Excerpts from a dataset

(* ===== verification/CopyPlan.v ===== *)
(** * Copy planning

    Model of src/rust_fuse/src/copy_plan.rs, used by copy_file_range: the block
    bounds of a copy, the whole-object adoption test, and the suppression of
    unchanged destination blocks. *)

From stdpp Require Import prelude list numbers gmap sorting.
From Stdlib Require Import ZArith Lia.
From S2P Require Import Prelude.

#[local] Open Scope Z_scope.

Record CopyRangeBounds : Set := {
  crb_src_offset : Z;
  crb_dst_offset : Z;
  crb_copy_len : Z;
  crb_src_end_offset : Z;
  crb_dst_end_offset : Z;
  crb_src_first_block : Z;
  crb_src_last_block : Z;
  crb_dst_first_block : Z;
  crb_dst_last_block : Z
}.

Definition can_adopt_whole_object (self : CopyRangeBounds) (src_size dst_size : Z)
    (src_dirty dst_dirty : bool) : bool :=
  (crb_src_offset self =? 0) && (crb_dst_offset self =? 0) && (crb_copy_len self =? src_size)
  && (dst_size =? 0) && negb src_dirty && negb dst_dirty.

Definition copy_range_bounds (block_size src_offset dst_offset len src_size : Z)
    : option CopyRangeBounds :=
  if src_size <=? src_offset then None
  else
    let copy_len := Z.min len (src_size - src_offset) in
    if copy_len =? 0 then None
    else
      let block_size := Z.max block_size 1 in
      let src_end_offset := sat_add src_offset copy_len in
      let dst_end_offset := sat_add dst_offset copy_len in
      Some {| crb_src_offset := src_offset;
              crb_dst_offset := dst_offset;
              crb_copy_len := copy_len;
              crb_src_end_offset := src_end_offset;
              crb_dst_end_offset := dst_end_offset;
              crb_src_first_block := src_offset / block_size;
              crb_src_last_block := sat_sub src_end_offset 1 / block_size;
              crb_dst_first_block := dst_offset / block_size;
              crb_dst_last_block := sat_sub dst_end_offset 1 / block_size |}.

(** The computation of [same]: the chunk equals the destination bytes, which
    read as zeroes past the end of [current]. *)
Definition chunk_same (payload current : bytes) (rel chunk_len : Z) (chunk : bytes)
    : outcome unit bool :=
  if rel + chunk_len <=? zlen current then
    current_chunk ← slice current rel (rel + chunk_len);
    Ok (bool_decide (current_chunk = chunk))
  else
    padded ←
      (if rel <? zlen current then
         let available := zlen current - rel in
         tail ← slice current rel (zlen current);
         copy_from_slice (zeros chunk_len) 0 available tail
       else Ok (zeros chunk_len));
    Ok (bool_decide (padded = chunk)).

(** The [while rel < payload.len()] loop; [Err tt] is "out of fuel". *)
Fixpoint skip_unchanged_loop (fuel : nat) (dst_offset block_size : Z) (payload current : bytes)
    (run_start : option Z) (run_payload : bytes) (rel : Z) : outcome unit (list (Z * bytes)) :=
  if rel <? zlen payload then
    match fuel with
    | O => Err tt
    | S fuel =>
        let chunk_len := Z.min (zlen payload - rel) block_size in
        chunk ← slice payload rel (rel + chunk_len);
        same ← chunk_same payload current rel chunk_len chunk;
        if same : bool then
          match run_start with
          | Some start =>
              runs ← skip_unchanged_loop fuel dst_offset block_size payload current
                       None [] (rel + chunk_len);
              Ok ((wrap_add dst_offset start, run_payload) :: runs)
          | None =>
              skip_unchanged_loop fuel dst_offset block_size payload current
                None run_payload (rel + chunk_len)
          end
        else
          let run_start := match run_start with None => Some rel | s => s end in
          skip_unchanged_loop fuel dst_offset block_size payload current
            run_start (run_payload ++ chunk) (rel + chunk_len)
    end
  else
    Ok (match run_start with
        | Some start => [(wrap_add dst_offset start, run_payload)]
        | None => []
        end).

Task directions: Which lines in the records above include the word "Some"? Copy them out.

Result of the task:
      Some {| crb_src_offset := src_offset;
          | Some start =>
          let run_start := match run_start with None => Some rel | s => s end in
        | Some start => [(wrap_add dst_offset start, run_payload)]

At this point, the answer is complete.